▶ **Extracted information**
Lemma in_place_update_frame_witness :
  exists k0 k e0 k1 iter p,
    fresh_keydir 1 1 None = Some k0 /\
    keydir_put zero_hash ok_env 8 k0 (new_entry key_k 1 10 50 1000) 0 0
      = Ok (k, e0, KEYDIR_PUT_OK) /\
    scan_for_key zero_hash ok_env 7 (set_epoch k 2) key_k 1 2 = Ok (k1, iter) /\
    scan_get_field k1 iter 0 = Ok p /\
    (exists k' e',
       keydir_put zero_hash ok_env 8 k (new_entry key_k 2 20 51 1001) 1 10
         = Ok (k', e', KEYDIR_PUT_OK) /\
       chain_sizes k' = chain_sizes k /\
       (forall b i c, heap_cell (kd_heap k) b i = Some c ->
                      ~ (b = blk p /\ pofs p <= i < pofs p + 28) ->
                      heap_cell (kd_heap k') b i = Some c) /\
       e_epoch e' = 2 /\
       scan_get_file_id k' iter = Ok 2 /\
       scan_get_offset k' iter = Ok 20 /\
       scan_get_total_size k' iter = Ok 51 /\
       scan_get_timestamp k' iter = Ok 1001 /\
       scan_get_epoch k' iter = Ok 2 /\
       scan_get_next k' iter = Ok 0 /\
       scan_get_key_size k' iter = Ok 1) /\
    (exists k',
       keydir_remove zero_hash ok_env 8 k key_k 1 1 10 = Ok (k', KEYDIR_PUT_OK) /\
       chain_sizes k' = chain_sizes k /\
       (forall b i c, heap_cell (kd_heap k) b i = Some c ->
                      ~ (b = blk p /\ pofs p + 8 <= i < pofs p + 24) ->
                      heap_cell (kd_heap k') b i = Some c) /\
       scan_get_offset k' iter = Ok MAX_OFFSET /\
       scan_get_epoch k' iter = Ok 2 /\
       scan_get_file_id k' iter = Ok 1 /\
       scan_get_total_size k' iter = Ok 50 /\
       scan_get_timestamp k' iter = Ok 1000 /\
       scan_get_next k' iter = Ok 0 /\
       scan_get_key_size k' iter = Ok 1).
Proof.
  run_as k0 (fresh_keydir 1 1 None).
  run_as r1 (keydir_put zero_hash ok_env 8 k0 (new_entry key_k 1 10 50 1000) 0 0).
  pose (k := fst (fst r1)).
  run_as r2 (scan_for_key zero_hash ok_env 7 (set_epoch k 2) key_k 1 2).
  pose (k1 := fst r2). pose (iter := snd r2).
  run_as p (scan_get_field k1 iter 0).
  run_as r3 (keydir_put zero_hash ok_env 8 k (new_entry key_k 2 20 51 1001) 1 10).
  run_as r4 (keydir_remove zero_hash ok_env 8 k key_k 1 1 10).
  destruct (in_place_update_frame zero_hash ok_env 7 k key_k 1 1 10 k1 iter)
    as (Hput & Hrem & Hgeo & Hapart);
    [ vm_compute; reflexivity | reflexivity | vm_compute; reflexivity
    | vm_compute; reflexivity | ].
  assert (Hh : header_in_page iter) by (repeat split; vm_compute; congruence).
  specialize (Hgeo Hh p ltac:(vm_compute; reflexivity)).
  specialize (Hapart Hh).
  exists k0, k, (snd (fst r1)), k1, iter, p.
  split; [vm_compute; reflexivity|].
  split; [vm_compute; reflexivity|].
  split; [vm_compute; reflexivity|].
  split; [vm_compute; reflexivity|].
  split.
  - destruct (Hput (new_entry key_k 2 20 51 1001) (fst (fst r3)) (snd (fst r3))
                KEYDIR_PUT_OK eq_refl eq_refl ltac:(vm_compute; reflexivity))
      as (_ & Hs & Hf & He & R5 & Hrd).
    destruct (Hrd Hapart) as (R1 & R2 & R3 & R4 & R6 & R7).
    exists (fst (fst r3)), (snd (fst r3)).
    split; [vm_compute; reflexivity|].
    split; [exact Hs|]. split.
    { intros b i c Hc Hout. apply (Hf b i c Hc). intros Hin. apply Hout.
      by apply Hgeo. }
    split; [reflexivity|].
    split; [etransitivity; [exact R1 | vm_compute; reflexivity]|].
    split; [etransitivity; [exact R2 | vm_compute; reflexivity]|].
    split; [etransitivity; [exact R3 | vm_compute; reflexivity]|].
    split; [etransitivity; [exact R4 | vm_compute; reflexivity]|].
    split; [etransitivity; [exact R5 | vm_compute; reflexivity]|].
    split; [etransitivity; [exact R6 | vm_compute; reflexivity]|].
    etransitivity; [exact R7 | vm_compute; reflexivity].
  - destruct (Hrem (fst r4) KEYDIR_PUT_OK ltac:(vm_compute; reflexivity))
      as (_ & Hs & Hf & R2 & Hrd).
    destruct (Hrd Hapart) as (R1 & R3 & R4 & R5 & R6 & R7).
    exists (fst r4).
    split; [vm_compute; reflexivity|].
    split; [exact Hs|]. split.
    { intros b i c Hc Hout. apply (Hf b i c Hc). intros Hin. apply Hout.
      by apply Hgeo. }
    split; [etransitivity; [exact R1 | vm_compute; reflexivity]|].
    split; [etransitivity; [exact R2 | vm_compute; reflexivity]|].
    split; [etransitivity; [exact R3 | vm_compute; reflexivity]|].
    split; [etransitivity; [exact R4 | vm_compute; reflexivity]|].
    split; [etransitivity; [exact R5 | vm_compute; reflexivity]|].
    split; [etransitivity; [exact R6 | vm_compute; reflexivity]|].
    etransitivity; [exact R7 | vm_compute; reflexivity].
Defined.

▶ **Task details**
All of the material is to be copied word for word.

▶ **Response for this exercise**
Lemma in_place_update_frame_witness :
  exists k0 k e0 k1 iter p,
    fresh_keydir 1 1 None = Some k0 /\
    keydir_put zero_hash ok_env 8 k0 (new_entry key_k 1 10 50 1000) 0 0
      = Ok (k, e0, KEYDIR_PUT_OK) /\
    scan_for_key zero_hash ok_env 7 (set_epoch k 2) key_k 1 2 = Ok (k1, iter) /\
    scan_get_field k1 iter 0 = Ok p /\
    (exists k' e',
       keydir_put zero_hash ok_env 8 k (new_entry key_k 2 20 51 1001) 1 10
         = Ok (k', e', KEYDIR_PUT_OK) /\
       chain_sizes k' = chain_sizes k /\
       (forall b i c, heap_cell (kd_heap k) b i = Some c ->
                      ~ (b = blk p /\ pofs p <= i < pofs p + 28) ->
                      heap_cell (kd_heap k') b i = Some c) /\
       e_epoch e' = 2 /\
       scan_get_file_id k' iter = Ok 2 /\
       scan_get_offset k' iter = Ok 20 /\
       scan_get_total_size k' iter = Ok 51 /\
       scan_get_timestamp k' iter = Ok 1001 /\
       scan_get_epoch k' iter = Ok 2 /\
       scan_get_next k' iter = Ok 0 /\
       scan_get_key_size k' iter = Ok 1) /\
    (exists k',
       keydir_remove zero_hash ok_env 8 k key_k 1 1 10 = Ok (k', KEYDIR_PUT_OK) /\
       chain_sizes k' = chain_sizes k /\
       (forall b i c, heap_cell (kd_heap k) b i = Some c ->
                      ~ (b = blk p /\ pofs p + 8 <= i < pofs p + 24) ->
                      heap_cell (kd_heap k') b i = Some c) /\
       scan_get_offset k' iter = Ok MAX_OFFSET /\
       scan_get_epoch k' iter = Ok 2 /\
       scan_get_file_id k' iter = Ok 1 /\
       scan_get_total_size k' iter = Ok 50 /\
       scan_get_timestamp k' iter = Ok 1000 /\
       scan_get_next k' iter = Ok 0 /\
       scan_get_key_size k' iter = Ok 1).
Proof.
  run_as k0 (fresh_keydir 1 1 None).
  run_as r1 (keydir_put zero_hash ok_env 8 k0 (new_entry key_k 1 10 50 1000) 0 0).
  pose (k := fst (fst r1)).
  run_as r2 (scan_for_key zero_hash ok_env 7 (set_epoch k 2) key_k 1 2).
  pose (k1 := fst r2). pose (iter := snd r2).
  run_as p (scan_get_field k1 iter 0).
  run_as r3 (keydir_put zero_hash ok_env 8 k (new_entry key_k 2 20 51 1001) 1 10).
  run_as r4 (keydir_remove zero_hash ok_env 8 k key_k 1 1 10).
  destruct (in_place_update_frame zero_hash ok_env 7 k key_k 1 1 10 k1 iter)
    as (Hput & Hrem & Hgeo & Hapart);
    [ vm_compute; reflexivity | reflexivity | vm_compute; reflexivity
    | vm_compute; reflexivity | ].
  assert (Hh : header_in_page iter) by (repeat split; vm_compute; congruence).
  specialize (Hgeo Hh p ltac:(vm_compute; reflexivity)).
  specialize (Hapart Hh).
  exists k0, k, (snd (fst r1)), k1, iter, p.
  split; [vm_compute; reflexivity|].
  split; [vm_compute; reflexivity|].
  split; [vm_compute; reflexivity|].
  split; [vm_compute; reflexivity|].
  split.
  - destruct (Hput (new_entry key_k 2 20 51 1001) (fst (fst r3)) (snd (fst r3))
                KEYDIR_PUT_OK eq_refl eq_refl ltac:(vm_compute; reflexivity))
      as (_ & Hs & Hf & He & R5 & Hrd).
    destruct (Hrd Hapart) as (R1 & R2 & R3 & R4 & R6 & R7).
    exists (fst (fst r3)), (snd (fst r3)).
    split; [vm_compute; reflexivity|].
    split; [exact Hs|]. split.
    { intros b i c Hc Hout. apply (Hf b i c Hc). intros Hin. apply Hout.
      by apply Hgeo. }
    split; [reflexivity|].
    split; [etransitivity; [exact R1 | vm_compute; reflexivity]|].
    split; [etransitivity; [exact R2 | vm_compute; reflexivity]|].
    split; [etransitivity; [exact R3 | vm_compute; reflexivity]|].
    split; [etransitivity; [exact R4 | vm_compute; reflexivity]|].
    split; [etransitivity; [exact R5 | vm_compute; reflexivity]|].
    split; [etransitivity; [exact R6 | vm_compute; reflexivity]|].
    etransitivity; [exact R7 | vm_compute; reflexivity].
  - destruct (Hrem (fst r4) KEYDIR_PUT_OK ltac:(vm_compute; reflexivity))
      as (_ & Hs & Hf & R2 & Hrd).
    destruct (Hrd Hapart) as (R1 & R3 & R4 & R5 & R6 & R7).
    exists (fst r4).
    split; [vm_compute; reflexivity|].
    split; [exact Hs|]. split.
    { intros b i c Hc Hout. apply (Hf b i c Hc). intros Hin. apply Hout.
      by apply Hgeo. }
    split; [etransitivity; [exact R1 | vm_compute; reflexivity]|].
    split; [etransitivity; [exact R2 | vm_compute; reflexivity]|].
    split; [etransitivity; [exact R3 | vm_compute; reflexivity]|].
    split; [etransitivity; [exact R4 | vm_compute; reflexivity]|].
    split; [etransitivity; [exact R5 | vm_compute; reflexivity]|].
    split; [etransitivity; [exact R6 | vm_compute; reflexivity]|].
    etransitivity; [exact R7 | vm_compute; reflexivity].
Defined.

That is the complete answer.